EXERCISE DIRECTIONS
Reproduce the entries shown below only from the line with "[PfRule Pass false (Some" down to the line with "(blockIPv6, blockIPv6Conf); (allowDHCP, allowDHCPConf);", keeping both end lines and copying each one exactly.

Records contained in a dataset
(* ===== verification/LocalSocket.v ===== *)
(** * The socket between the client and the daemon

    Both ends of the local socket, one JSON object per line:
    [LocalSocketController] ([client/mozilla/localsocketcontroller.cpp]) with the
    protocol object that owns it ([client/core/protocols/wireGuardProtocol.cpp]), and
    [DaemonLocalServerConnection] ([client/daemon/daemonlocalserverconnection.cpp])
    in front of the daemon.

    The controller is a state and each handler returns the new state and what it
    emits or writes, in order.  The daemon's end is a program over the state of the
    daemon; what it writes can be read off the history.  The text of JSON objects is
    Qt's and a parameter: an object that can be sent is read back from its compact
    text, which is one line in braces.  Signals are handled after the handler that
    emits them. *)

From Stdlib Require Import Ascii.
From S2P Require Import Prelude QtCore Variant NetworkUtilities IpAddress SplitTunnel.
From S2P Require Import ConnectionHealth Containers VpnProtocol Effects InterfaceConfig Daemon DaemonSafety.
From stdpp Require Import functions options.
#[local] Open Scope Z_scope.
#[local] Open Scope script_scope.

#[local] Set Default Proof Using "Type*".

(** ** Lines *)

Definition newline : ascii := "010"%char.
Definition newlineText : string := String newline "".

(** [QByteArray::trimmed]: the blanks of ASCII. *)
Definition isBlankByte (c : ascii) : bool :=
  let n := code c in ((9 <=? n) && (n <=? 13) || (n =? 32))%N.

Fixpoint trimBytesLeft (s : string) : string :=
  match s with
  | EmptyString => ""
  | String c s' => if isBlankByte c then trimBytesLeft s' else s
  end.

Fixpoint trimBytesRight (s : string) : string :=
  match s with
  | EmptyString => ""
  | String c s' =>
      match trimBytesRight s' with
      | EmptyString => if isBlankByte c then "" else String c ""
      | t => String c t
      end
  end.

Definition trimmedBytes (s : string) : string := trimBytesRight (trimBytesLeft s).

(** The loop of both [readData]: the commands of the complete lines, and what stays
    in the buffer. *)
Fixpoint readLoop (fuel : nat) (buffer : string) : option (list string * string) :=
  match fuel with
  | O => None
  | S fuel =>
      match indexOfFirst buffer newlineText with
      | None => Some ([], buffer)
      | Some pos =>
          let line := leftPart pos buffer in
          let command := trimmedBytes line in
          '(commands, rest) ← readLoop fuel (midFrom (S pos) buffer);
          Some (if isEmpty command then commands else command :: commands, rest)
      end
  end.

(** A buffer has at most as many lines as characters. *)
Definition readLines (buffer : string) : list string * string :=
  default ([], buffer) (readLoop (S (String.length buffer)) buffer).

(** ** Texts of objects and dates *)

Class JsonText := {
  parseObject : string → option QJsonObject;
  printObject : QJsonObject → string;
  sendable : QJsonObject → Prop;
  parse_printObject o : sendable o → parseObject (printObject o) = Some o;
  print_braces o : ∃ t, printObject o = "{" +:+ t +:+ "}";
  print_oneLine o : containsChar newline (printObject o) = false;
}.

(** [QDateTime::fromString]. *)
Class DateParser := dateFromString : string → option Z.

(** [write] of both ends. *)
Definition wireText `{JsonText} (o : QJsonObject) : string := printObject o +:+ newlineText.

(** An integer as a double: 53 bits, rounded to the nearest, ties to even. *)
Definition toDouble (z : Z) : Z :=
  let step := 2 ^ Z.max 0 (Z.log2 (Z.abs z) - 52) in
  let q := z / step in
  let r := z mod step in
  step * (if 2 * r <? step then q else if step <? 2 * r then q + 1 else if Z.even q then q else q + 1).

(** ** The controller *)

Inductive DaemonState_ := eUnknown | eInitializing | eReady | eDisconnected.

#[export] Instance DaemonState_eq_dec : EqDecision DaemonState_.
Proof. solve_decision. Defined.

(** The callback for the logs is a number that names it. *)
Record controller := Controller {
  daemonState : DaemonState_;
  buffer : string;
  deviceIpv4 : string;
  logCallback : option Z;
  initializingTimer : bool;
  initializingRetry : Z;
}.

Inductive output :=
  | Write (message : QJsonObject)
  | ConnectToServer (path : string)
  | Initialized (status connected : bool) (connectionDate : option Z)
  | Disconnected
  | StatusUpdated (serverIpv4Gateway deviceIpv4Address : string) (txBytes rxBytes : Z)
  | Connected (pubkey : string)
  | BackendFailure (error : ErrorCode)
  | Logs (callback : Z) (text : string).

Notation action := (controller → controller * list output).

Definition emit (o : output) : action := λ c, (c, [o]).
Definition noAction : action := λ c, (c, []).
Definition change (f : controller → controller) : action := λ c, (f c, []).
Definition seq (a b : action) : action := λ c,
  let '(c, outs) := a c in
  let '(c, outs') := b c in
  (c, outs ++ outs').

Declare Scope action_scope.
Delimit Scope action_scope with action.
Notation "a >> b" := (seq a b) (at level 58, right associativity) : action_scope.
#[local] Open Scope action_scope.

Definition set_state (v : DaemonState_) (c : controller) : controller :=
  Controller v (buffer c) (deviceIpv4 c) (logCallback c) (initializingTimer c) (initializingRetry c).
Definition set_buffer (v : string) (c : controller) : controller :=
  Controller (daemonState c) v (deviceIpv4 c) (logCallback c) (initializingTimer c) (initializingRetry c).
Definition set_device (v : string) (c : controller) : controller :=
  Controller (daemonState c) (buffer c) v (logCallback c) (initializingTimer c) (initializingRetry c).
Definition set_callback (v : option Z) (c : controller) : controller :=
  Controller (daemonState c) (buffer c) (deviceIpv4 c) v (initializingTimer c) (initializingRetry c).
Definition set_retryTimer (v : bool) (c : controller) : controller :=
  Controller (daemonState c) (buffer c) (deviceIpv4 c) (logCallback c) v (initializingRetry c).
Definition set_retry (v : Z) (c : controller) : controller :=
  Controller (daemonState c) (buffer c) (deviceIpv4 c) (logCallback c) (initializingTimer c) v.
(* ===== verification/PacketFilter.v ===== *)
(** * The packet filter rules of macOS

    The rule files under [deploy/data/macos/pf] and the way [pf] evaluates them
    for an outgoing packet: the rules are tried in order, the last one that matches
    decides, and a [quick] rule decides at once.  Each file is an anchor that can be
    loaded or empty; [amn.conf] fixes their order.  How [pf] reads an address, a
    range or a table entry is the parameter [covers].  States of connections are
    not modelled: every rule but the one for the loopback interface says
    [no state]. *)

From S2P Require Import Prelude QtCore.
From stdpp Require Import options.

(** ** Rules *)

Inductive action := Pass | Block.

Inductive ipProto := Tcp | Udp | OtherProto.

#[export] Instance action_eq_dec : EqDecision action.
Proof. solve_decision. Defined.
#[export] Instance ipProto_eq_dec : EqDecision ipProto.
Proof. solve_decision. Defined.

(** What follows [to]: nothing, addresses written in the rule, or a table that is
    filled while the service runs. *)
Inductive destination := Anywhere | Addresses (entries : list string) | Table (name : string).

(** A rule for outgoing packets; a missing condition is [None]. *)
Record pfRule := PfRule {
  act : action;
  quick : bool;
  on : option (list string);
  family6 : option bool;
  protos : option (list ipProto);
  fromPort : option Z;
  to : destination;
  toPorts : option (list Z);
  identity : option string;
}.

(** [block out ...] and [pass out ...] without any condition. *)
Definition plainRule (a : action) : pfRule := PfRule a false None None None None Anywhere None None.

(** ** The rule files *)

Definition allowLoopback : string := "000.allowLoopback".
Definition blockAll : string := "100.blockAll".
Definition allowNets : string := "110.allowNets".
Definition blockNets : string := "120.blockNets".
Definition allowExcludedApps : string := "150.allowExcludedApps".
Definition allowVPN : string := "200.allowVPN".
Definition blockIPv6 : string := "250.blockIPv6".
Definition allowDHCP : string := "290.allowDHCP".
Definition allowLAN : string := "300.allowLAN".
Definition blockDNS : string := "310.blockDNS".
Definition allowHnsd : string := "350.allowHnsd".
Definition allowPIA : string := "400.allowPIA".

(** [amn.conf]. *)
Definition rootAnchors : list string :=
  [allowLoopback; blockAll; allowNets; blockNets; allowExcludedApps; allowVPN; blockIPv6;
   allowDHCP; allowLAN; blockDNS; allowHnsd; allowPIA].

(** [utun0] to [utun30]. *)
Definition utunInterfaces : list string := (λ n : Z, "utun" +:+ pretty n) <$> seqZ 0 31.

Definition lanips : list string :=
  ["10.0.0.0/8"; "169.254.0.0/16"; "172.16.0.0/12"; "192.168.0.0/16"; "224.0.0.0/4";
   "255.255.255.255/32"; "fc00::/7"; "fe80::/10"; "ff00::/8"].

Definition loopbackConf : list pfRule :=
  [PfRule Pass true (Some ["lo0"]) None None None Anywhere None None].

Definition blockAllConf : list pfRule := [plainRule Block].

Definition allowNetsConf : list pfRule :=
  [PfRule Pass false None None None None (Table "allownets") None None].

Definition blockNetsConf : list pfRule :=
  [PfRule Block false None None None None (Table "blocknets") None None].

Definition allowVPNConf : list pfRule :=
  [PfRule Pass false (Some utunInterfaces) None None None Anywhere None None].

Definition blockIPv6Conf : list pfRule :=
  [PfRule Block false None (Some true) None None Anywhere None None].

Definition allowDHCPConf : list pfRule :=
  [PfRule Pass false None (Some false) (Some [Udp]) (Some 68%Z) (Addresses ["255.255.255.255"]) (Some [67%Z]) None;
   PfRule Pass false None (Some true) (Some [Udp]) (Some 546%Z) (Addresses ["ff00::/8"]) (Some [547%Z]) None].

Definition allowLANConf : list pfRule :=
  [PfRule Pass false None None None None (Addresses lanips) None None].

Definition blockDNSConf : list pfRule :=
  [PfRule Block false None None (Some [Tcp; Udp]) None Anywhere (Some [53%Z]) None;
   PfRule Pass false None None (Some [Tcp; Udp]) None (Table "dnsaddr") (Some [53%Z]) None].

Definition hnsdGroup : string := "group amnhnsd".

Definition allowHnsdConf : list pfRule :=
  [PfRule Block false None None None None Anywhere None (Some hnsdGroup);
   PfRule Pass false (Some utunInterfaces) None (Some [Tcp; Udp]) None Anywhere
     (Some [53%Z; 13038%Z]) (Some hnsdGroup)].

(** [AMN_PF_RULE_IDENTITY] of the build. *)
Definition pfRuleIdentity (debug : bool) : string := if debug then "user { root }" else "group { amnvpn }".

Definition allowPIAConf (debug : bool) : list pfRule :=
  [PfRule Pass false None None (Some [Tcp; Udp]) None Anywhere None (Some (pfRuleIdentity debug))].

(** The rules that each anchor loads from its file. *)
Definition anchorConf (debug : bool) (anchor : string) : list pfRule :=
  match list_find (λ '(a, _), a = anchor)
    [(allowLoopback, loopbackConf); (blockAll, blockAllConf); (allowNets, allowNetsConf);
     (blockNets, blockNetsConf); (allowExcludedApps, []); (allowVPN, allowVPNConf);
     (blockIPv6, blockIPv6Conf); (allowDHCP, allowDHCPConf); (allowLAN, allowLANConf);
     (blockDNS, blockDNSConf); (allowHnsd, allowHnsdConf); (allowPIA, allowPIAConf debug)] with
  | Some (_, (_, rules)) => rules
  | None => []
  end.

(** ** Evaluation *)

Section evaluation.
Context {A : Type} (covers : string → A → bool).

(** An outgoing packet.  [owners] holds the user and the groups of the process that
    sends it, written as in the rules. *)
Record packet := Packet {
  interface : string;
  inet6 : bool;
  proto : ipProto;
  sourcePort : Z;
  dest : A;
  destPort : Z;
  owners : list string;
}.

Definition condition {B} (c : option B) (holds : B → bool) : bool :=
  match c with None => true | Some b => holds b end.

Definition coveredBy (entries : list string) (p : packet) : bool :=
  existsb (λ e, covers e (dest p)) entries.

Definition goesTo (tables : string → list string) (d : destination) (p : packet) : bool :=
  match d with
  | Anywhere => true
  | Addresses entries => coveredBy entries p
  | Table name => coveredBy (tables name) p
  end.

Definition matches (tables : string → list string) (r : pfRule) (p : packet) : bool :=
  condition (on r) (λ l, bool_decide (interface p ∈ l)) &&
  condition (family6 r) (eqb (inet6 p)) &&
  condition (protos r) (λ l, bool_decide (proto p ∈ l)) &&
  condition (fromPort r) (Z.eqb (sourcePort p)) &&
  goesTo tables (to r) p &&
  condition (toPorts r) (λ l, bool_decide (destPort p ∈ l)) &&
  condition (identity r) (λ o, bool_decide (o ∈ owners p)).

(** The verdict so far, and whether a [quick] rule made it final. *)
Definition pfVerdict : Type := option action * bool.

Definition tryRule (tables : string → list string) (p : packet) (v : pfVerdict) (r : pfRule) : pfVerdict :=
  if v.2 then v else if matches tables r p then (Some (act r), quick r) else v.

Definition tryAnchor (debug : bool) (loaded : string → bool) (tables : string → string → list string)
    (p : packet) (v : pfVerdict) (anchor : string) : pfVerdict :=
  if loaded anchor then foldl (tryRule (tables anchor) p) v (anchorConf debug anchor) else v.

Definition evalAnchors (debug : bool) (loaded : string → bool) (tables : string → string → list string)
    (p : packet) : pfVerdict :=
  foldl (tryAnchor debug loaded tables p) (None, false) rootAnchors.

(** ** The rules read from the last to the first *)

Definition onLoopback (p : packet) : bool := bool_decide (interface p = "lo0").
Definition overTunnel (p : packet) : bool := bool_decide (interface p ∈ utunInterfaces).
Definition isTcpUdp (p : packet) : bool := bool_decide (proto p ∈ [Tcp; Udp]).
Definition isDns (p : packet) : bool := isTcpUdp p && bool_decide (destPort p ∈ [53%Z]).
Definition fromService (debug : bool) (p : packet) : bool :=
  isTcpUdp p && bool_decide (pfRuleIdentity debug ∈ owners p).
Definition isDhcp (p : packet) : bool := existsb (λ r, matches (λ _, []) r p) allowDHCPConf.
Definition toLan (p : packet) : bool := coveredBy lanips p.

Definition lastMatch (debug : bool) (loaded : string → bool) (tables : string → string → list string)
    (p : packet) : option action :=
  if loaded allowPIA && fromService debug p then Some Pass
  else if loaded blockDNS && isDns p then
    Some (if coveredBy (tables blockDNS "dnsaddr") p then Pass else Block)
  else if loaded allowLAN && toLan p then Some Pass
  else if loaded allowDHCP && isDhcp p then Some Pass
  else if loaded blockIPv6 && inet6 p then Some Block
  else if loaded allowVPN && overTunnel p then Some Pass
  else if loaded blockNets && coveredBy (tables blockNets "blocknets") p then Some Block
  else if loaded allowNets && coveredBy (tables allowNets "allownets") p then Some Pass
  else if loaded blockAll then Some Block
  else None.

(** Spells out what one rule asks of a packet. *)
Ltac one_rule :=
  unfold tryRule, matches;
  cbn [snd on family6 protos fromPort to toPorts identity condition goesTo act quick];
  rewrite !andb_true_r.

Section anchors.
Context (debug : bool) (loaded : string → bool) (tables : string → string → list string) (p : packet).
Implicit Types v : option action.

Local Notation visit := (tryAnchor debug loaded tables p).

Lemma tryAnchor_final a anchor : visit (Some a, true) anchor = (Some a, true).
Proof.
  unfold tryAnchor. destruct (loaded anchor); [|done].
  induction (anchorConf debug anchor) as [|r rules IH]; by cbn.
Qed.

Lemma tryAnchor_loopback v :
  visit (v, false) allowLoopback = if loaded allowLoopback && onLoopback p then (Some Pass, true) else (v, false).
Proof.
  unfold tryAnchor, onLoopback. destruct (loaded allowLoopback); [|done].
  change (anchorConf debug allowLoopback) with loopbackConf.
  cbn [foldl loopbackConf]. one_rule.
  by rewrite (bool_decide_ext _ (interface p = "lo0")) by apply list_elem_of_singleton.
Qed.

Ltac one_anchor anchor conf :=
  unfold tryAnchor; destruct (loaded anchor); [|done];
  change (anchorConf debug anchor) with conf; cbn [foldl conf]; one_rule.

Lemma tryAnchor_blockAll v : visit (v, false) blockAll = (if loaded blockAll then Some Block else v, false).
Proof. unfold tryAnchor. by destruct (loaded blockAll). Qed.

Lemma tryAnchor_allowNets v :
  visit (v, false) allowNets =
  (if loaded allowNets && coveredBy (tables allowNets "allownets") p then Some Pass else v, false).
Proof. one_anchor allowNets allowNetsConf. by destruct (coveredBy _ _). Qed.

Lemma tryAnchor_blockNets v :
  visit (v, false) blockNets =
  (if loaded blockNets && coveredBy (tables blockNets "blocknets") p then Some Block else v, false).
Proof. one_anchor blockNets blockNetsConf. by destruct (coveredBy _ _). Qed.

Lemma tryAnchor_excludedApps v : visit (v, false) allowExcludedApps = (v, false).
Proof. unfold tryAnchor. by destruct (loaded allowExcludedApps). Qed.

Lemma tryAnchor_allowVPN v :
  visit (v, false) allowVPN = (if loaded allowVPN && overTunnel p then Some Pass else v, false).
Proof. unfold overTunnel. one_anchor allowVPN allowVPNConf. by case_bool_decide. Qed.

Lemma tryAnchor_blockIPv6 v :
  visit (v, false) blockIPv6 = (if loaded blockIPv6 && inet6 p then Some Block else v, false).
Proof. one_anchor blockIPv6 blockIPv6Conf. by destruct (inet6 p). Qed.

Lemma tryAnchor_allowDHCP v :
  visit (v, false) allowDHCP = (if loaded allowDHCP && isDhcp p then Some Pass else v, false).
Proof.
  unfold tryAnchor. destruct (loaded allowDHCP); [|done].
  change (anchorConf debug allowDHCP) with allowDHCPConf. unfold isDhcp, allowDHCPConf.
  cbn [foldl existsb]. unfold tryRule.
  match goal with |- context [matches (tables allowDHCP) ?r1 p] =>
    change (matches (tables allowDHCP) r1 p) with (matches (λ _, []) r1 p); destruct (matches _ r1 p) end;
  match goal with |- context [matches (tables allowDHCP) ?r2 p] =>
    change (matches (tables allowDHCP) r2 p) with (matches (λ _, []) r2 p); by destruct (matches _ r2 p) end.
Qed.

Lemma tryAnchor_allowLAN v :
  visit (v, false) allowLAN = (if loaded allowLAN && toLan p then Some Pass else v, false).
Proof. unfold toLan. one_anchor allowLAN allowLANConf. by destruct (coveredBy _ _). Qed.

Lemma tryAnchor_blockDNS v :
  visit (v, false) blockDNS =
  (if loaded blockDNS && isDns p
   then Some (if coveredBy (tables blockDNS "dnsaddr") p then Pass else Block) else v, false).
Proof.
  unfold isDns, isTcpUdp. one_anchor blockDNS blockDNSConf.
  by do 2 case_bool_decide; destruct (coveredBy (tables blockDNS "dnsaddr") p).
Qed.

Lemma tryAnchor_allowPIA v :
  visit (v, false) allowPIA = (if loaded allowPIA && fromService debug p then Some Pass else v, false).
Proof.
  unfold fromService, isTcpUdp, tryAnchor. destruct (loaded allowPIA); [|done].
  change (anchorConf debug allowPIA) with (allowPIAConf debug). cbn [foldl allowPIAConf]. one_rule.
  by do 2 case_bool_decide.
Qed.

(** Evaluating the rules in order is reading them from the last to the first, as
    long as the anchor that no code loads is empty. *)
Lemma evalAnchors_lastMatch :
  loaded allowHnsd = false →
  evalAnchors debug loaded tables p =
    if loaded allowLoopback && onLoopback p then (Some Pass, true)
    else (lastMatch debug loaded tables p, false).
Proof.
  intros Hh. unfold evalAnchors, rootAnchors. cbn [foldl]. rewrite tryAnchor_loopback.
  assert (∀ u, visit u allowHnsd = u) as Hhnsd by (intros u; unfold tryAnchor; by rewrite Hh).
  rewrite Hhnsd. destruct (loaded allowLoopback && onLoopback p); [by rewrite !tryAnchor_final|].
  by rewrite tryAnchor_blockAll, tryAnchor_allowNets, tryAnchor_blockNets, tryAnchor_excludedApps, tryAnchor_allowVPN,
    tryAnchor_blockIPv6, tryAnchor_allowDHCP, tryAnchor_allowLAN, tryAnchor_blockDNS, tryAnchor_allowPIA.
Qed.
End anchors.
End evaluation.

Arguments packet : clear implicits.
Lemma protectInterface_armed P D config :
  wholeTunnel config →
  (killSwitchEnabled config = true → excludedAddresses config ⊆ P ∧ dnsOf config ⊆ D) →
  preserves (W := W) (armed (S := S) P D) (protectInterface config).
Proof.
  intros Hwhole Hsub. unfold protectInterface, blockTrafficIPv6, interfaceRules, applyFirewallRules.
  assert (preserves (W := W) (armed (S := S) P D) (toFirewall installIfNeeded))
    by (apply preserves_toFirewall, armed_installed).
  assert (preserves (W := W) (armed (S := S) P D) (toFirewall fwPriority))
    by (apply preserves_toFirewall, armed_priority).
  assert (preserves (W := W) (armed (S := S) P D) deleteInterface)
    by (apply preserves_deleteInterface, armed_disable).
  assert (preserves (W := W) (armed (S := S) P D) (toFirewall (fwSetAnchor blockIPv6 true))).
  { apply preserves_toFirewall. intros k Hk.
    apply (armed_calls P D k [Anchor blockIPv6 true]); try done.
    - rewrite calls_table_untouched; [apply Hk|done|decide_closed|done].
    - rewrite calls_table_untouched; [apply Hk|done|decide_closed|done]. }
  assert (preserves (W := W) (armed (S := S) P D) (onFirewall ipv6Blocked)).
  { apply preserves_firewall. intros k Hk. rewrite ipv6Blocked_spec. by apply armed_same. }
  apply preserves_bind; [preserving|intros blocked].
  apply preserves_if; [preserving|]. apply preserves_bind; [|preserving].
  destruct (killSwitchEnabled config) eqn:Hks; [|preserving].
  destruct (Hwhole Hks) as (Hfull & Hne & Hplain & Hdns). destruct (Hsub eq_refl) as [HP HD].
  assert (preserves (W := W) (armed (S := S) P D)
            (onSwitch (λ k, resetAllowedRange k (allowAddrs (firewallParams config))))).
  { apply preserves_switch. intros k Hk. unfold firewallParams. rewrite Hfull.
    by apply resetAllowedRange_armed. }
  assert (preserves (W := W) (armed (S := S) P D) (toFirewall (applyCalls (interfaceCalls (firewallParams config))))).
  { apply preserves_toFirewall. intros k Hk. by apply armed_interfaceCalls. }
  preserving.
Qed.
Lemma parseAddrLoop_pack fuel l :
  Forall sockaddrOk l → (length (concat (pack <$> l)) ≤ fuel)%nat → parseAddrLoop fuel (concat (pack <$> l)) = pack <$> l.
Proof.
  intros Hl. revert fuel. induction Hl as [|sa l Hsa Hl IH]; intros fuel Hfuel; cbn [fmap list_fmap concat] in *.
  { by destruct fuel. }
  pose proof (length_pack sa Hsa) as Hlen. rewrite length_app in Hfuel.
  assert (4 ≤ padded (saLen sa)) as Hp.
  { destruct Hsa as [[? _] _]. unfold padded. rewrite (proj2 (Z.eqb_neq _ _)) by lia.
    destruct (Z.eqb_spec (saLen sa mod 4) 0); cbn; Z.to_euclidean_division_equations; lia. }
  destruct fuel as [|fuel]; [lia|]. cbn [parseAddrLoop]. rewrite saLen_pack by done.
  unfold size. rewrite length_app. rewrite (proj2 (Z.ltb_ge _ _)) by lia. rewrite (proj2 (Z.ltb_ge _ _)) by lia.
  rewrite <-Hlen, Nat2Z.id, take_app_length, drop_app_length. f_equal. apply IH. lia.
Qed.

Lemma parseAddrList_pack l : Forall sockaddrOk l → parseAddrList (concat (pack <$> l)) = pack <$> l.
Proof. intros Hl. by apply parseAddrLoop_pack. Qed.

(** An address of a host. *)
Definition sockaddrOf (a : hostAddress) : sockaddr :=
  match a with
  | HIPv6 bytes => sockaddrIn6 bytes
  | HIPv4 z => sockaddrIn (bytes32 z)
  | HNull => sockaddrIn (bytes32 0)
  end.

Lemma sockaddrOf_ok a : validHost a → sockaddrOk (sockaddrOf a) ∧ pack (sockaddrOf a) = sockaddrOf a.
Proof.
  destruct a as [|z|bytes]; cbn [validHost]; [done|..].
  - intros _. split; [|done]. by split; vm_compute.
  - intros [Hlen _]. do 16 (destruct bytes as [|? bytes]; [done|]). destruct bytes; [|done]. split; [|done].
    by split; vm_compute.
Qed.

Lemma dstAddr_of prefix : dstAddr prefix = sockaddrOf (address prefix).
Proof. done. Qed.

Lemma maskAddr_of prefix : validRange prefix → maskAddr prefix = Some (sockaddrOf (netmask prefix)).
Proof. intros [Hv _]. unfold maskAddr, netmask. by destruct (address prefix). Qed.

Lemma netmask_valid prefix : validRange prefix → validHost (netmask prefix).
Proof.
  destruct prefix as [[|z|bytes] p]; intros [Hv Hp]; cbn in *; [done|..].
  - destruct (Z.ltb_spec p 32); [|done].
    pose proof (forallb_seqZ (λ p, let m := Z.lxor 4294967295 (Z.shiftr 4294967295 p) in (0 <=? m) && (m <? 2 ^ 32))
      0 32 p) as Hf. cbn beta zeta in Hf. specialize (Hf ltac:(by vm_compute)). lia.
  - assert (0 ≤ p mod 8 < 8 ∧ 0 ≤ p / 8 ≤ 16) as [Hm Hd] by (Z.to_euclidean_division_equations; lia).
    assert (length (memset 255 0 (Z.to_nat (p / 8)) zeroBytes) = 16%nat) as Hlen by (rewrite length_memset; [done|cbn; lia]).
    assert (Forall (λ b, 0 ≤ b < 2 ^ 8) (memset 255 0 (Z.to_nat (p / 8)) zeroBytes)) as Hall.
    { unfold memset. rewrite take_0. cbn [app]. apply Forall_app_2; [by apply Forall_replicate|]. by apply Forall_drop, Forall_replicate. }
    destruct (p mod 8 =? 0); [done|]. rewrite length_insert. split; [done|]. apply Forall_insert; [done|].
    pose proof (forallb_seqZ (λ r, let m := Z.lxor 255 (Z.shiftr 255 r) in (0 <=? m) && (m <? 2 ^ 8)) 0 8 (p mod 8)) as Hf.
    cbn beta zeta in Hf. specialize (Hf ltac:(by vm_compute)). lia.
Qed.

ANSWER TO THE PROBLEM
  [PfRule Pass false (Some utunInterfaces) None None None Anywhere None None].

Definition blockIPv6Conf : list pfRule :=
  [PfRule Block false None (Some true) None None Anywhere None None].

Definition allowDHCPConf : list pfRule :=
  [PfRule Pass false None (Some false) (Some [Udp]) (Some 68%Z) (Addresses ["255.255.255.255"]) (Some [67%Z]) None;
   PfRule Pass false None (Some true) (Some [Udp]) (Some 546%Z) (Addresses ["ff00::/8"]) (Some [547%Z]) None].

Definition allowLANConf : list pfRule :=
  [PfRule Pass false None None None None (Addresses lanips) None None].

Definition blockDNSConf : list pfRule :=
  [PfRule Block false None None (Some [Tcp; Udp]) None Anywhere (Some [53%Z]) None;
   PfRule Pass false None None (Some [Tcp; Udp]) None (Table "dnsaddr") (Some [53%Z]) None].

Definition hnsdGroup : string := "group amnhnsd".

Definition allowHnsdConf : list pfRule :=
  [PfRule Block false None None None None Anywhere None (Some hnsdGroup);
   PfRule Pass false (Some utunInterfaces) None (Some [Tcp; Udp]) None Anywhere
     (Some [53%Z; 13038%Z]) (Some hnsdGroup)].

(** [AMN_PF_RULE_IDENTITY] of the build. *)
Definition pfRuleIdentity (debug : bool) : string := if debug then "user { root }" else "group { amnvpn }".

Definition allowPIAConf (debug : bool) : list pfRule :=
  [PfRule Pass false None None (Some [Tcp; Udp]) None Anywhere None (Some (pfRuleIdentity debug))].

(** The rules that each anchor loads from its file. *)
Definition anchorConf (debug : bool) (anchor : string) : list pfRule :=
  match list_find (λ '(a, _), a = anchor)
    [(allowLoopback, loopbackConf); (blockAll, blockAllConf); (allowNets, allowNetsConf);
     (blockNets, blockNetsConf); (allowExcludedApps, []); (allowVPN, allowVPNConf);
     (blockIPv6, blockIPv6Conf); (allowDHCP, allowDHCPConf); (allowLAN, allowLANConf);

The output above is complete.